En Côte d’Ivoire, le souvenir douloureux de la CAN 1984

32
En Côte d’Ivoire, le souvenir douloureux de la CAN 1984
En Côte d’Ivoire, le souvenir douloureux de la CAN 1984

Alexis Billebault

Africa-Press – Côte d’Ivoire. Le pays a déjà organisé la Coupe d’Afrique des nations : c’était en 1984, en remplacement de la Tanzanie, qui s’était désistée. Les Éléphants, éliminés dès le premier tour, étaient alors passés à côté de leur sujet.

En ce début d’année 1982, la Confédération africaine de football (CAF), dirigée par l’Éthiopien Ydnetkatchew Tessema, déjà tournée vers la Coupe d’Afrique des nations de 1984, doit faire face au désistement de la Tanzanie, qui devait accueillir la phase finale. Mais l’instance ne reste pas longtemps démunie : Félix Houphouët-Boigny, le président ivoirien, propose d’accueillir la 14e édition de la compétition. À cette époque, la CAN ne concerne que huit sélections et le pays ne dispose que d’un seul stade remplissant le cahier des charges : celui d’Abidjan, qui porte le nom du chef de l’État et dispose d’une capacité de 50 000 places.

Grand prince, le « Vieux » décide de faire spécialement construire pour l’occasion une autre enceinte à Bouaké, la seconde ville du pays, pouvant accueillir 35 000 spectateurs. « Ce fut pour nous une surprise d’apprendre que le pays allait organiser la CAN. On a aussi très vite compris que la pression serait très forte sur la sélection, alors qu’elle ne faisait pas partie des meilleures d’Afrique », se remémore Saint-Joseph Gadji Celi, alors milieu de terrain de l’Asec Abidjan.

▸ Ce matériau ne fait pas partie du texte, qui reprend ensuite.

Lemma feed_length_after_session_witness :
  (length (feed emptyClient) <= 50)%nat /\
  (length (feed (handleAll [decisionMessage reprioritizeDecision] emptyClient)) <= 50)%nat.
Proof.
  assert (H : (length (feed emptyClient) <= 50)%nat) by (simpl; lia).
  split; [exact H|].
  exact (proj2 (feed_length_after_session [decisionMessage reprioritizeDecision] emptyClient) H).
Defined.

Lemma decisionsIn_cons_decision (d : Payload) (events : list WebSocketEvent) :
  decisionsIn (decisionMessage d :: events) = d :: decisionsIn events.
Proof. unfold decisionsIn. by rewrite filter_cons_True. Qed.

(** X8: a decision stays in the feed while fewer than 50 newer
    decisions have arrived, at the position that counts them; once 50
    newer ones have arrived the feed consists of the 50 newest of
    those alone. *)
Theorem decision_retention (d : Payload) (later : list WebSocketEvent) (c : Client) :
  let newer := decisionsIn later in
  let after := feed (handleAll (decisionMessage d :: later) c) in
  ((length newer < 50)%nat -> after !! length newer = Some d) /\
  ((50 <= length newer)%nat -> after = take 50 (rev newer)).
Proof.
  cbv zeta. rewrite feed_handleAll, decisionsIn_cons_decision. simpl.
  rewrite <- app_assoc. split; intros H.
  - rewrite lookup_take_lt by done.
    rewrite lookup_app_r by (rewrite length_rev; lia).
    rewrite length_rev, Nat.sub_diag. done.
  - rewrite take_app_le by (rewrite length_rev; lia). done.
Qed.
(** * Referral backend: a shallow embedding of [server.js]

    The server is a set of Express handlers, each a short sequence of SQL
    statements over three tables ([users], [deposits], [referral_earnings]).
    The embedding keeps that shape:

    - the database is a record of three row lists plus the serial counters;
      a [SELECT ... WHERE] is a [filter], [rows[0]] is the head of the
      result, an [UPDATE ... WHERE] is a [map] that rewrites the selected
      rows, an [INSERT] appends a row;
    - a handler is a function from the database, the statement time [now]
      and the request fields to a reply and the next database;
    - JavaScript strings are ASCII [string]s;
    - monetary values are exact rationals ([Q]): PostgreSQL's [numeric]
      arithmetic is exact, and the binary64 rounding of the JavaScript side
      is not part of the model.  A [numeric] value read back through
      [parseFloat] is therefore the value itself. *)

From Stdlib Require Import List Bool Arith ZArith QArith Lia Lqa.
From Stdlib Require Import Ascii String.
Import ListNotations.

Local Open Scope string_scope.
Local Open Scope Z_scope.

(** ** JavaScript string and number primitives used by the server *)

Module Js.

(** [c] is one of the ASCII white space and line terminator characters that
    [String.prototype.trim] and [parseInt] skip. *)
Definition is_space (c : ascii) : bool :=
  let n := nat_of_ascii c in
  ((9 <=? n) && (n <=? 13))%nat || (n =? 32)%nat.

(** The characters that the regular expression atom [.] refuses. *)
Definition is_line_terminator (c : ascii) : bool :=
  let n := nat_of_ascii c in
  (n =? 10)%nat || (n =? 13)%nat.

Definition lower_char (c : ascii) : ascii :=
  let n := nat_of_ascii c in
  if ((65 <=? n) && (n <=? 90))%nat then ascii_of_nat (n + 32) else c.

(** [String.prototype.toLowerCase] *)
Fixpoint toLowerCase (s : string) : string :=
  match s with
  | EmptyString => EmptyString
  | String c s' => String (lower_char c) (toLowerCase s')
  end.

Fixpoint trimStart (s : string) : string :=
  match s with
  | EmptyString => EmptyString
  | String c s' => if is_space c then trimStart s' else s
  end.

(** Drops the white space at the end: a character is kept when it is not
    white space or when something is kept after it. *)
Fixpoint trimEnd (s : string) : string :=
  match s with
  | EmptyString => EmptyString
  | String c s' =>
      match trimEnd s' with
      | EmptyString => if is_space c then EmptyString else String c EmptyString
      | t => String c t
      end
  end.

(** [String.prototype.trim] *)
Definition trim (s : string) : string := trimEnd (trimStart s).

(** [s.substring(0, n)] *)
Fixpoint substring0 (n : nat) (s : string) : string :=
  match n, s with
  | S n', String c s' => String c (substring0 n' s')
  | _, _ => EmptyString
  end.

(** A JavaScript value is falsy as a string exactly when it is empty. *)
Definition truthy_string (s : string) : bool :=
  match s with EmptyString => false | _ => true end.

(** *** Decimal rendering of an integer: [Number.prototype.toString] *)

Definition digit_char (d : Z) : ascii := ascii_of_nat (48 + Z.to_nat d).

Fixpoint digits (fuel : nat) (n : Z) (acc : string) : string :=
  match fuel with
  | O => acc
  | S fuel' =>
      let acc' := String (digit_char (n mod 10)) acc in
      if n <? 10 then acc' else digits fuel' (n / 10) acc'
  end.

Definition toString (n : Z) : string :=
  if n <? 0
  then String "-" (digits (S (Z.to_nat (Z.log2 (- n)))) (- n) EmptyString)
  else digits (S (Z.to_nat (Z.log2 n))) n EmptyString.

Definition is_digit (c : ascii) : bool :=
  let n := nat_of_ascii c in ((48 <=? n) && (n <=? 57))%nat.

Fixpoint all_digits (s : string) : bool :=
  match s with
  | EmptyString => true
  | String c s' => is_digit c && all_digits s'
  end.

(** *** [parseInt(s, 16)]; [None] stands for [NaN] *)

Definition hex_value (c : ascii) : option Z :=
  let n := nat_of_ascii c in
  if ((48 <=? n) && (n <=? 57))%nat then Some (Z.of_nat n - 48)
  else if ((97 <=? n) && (n <=? 102))%nat then Some (Z.of_nat n - 87)
  else if ((65 <=? n) && (n <=? 70))%nat then Some (Z.of_nat n - 55)
  else None.

(** Reads the longest prefix of hexadecimal digits, [acc] being the value
    of the digits read so far. *)
Fixpoint hex_prefix (s : string) (acc : Z) : Z :=
  match s with
  | EmptyString => acc
  | String c s' =>
      match hex_value c with
      | Some d => hex_prefix s' (16 * acc + d)
      | None => acc
      end
  end.

Definition hex_digits (s : string) : option Z :=
  match s with
  | EmptyString => None
  | String c _ =>
      match hex_value c with
      | Some _ => Some (hex_prefix s 0)
      | None => None
      end
  end.

Definition strip_0x (s : string) : string :=
  match s with
  | String "0" (String "x" s') => s'
  | String "0" (String "X" s') => s'
  | _ => s
  end.

Definition parseInt16 (s : string) : option Z :=
  match trimStart s with
  | String "-" s' => option_map Z.opp (hex_digits (strip_0x s'))
  | String "+" s' => hex_digits (strip_0x s')
  | s' => hex_digits (strip_0x s')
  end.

(** *** Numbers and the values a database driver hands to the handlers

    A finite number is an exact rational: [NaN] and the two infinities are
    kept because [parseFloat] can return them and [||] tests for [NaN]. *)

Inductive number : Type :=
  | NaN
  | Infinity (negative : bool)
  | Fin (q : Q).

Inductive value : Type :=
  | Null
  | Undefined
  | Number (n : number)
  | Str (s : string).

(** [n || 0]: [NaN] and zero are falsy. *)
Definition or_zero (n : number) : number :=
  match n with
  | NaN => Fin 0
  | Infinity b => Infinity b
  | Fin q => if Qeq_bool q 0 then Fin 0 else Fin q
  end.

Definition is_NaN (n : number) : bool :=
  match n with NaN => true | _ => false end.

(** Reads the longest prefix of decimal digits after the digits whose value
    is [acc]; returns the value, the number of digits read and the rest. *)
Fixpoint read_digits (s : string) (acc : Z) (count : nat) : Z * nat * string :=
  match s with
  | String c s' =>
      if is_digit c
      then read_digits s' (10 * acc + (Z.of_nat (nat_of_ascii c) - 48)) (S count)
      else (acc, count, s)
  | EmptyString => (acc, count, s)
  end.

Definition read_sign (s : string) : bool * string :=
  match s with
  | String "-" s' => (true, s')
  | String "+" s' => (false, s')
  | _ => (false, s)
  end.

(** The value of an exponent part at the head of [s], 0 when there is none
    or when it is cut short (the literal then ends before it). *)
Definition read_exponent (s : string) : Z :=
  match s with
  | String c s' =>
      if (Ascii.eqb c "e" || Ascii.eqb c "E")%bool
      then let '(neg, s1) := read_sign s' in
           let '(v, n, _) := read_digits s1 0 0 in
           match n with
           | O => 0
           | _ => if neg then - v else v
           end
      else 0
  | EmptyString => 0
  end.

(** [m] times ten to the [k] *)
Definition scale10 (m k : Z) : Q :=
  if 0 <=? k then inject_Z (m * 10 ^ k)
  else Qmake m (Z.to_pos (10 ^ (- k))).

Dispensés de phase qualificative, les Éléphants multiplient les matchs amicaux et les victoires, notamment face à la Suisse (1-0), face au Ghana champion d’Afrique en titre (3-0) ou au Congo (3-2). « Avec ces victoires et le fait que l’on accueillait la compétition, les Ivoiriens nous voyaient déjà gagner la CAN. Le problème, c’est que nous n’étions pas prêts à gérer une telle pression. De plus, certains présidents de clubs ivoiriens avaient la mainmise sur l’équipe nationale. Notre sélectionneur, le Brésilien David Duque Ferreira, n’était pas toujours libre de ses choix », ajoute Saint-Joseph Gadji Celi.

Un petit tour et puis s’en va

Le tirage au sort, qui place la Côte d’Ivoire dans le Groupe A à Abidjan, avec le Cameroun, l’Égypte et le Togo, n’est pas spécialement favorable à l’équipe du sélectionneur brésilien, alors que l’Algérie, le Nigeria, le Malawi et le Ghana sont affectés au Groupe B à Bouaké.

« Quand nous sommes arrivés à Abidjan, tout indiquait qu’une Coupe d’Afrique allait s’y dérouler. Il y avait une ambiance CAN, c’était bien organisé, au niveau de l’hébergement comme au niveau des conditions d’entraînement », se souvient Joseph-Antoine Bell, le gardien de but des Lions indomptables du Cameroun. À Bouaké, le ressenti est le même pour Ali Fergani, le milieu de terrain algérien. « Bouaké, c’était plus tranquille qu’Abidjan. Les supporters ivoiriens étaient beaucoup plus tournés vers leur sélection, mais on sentait qu’il y avait de l’intérêt pour cette CAN. L’Algérie était la seule équipe francophone du groupe, on sortait d’une belle Coupe du monde en Espagne en 1982, les Ivoiriens nous soutenaient. Je me rappelle qu’il y avait aussi pas mal de Ghanéens qui étaient venus. »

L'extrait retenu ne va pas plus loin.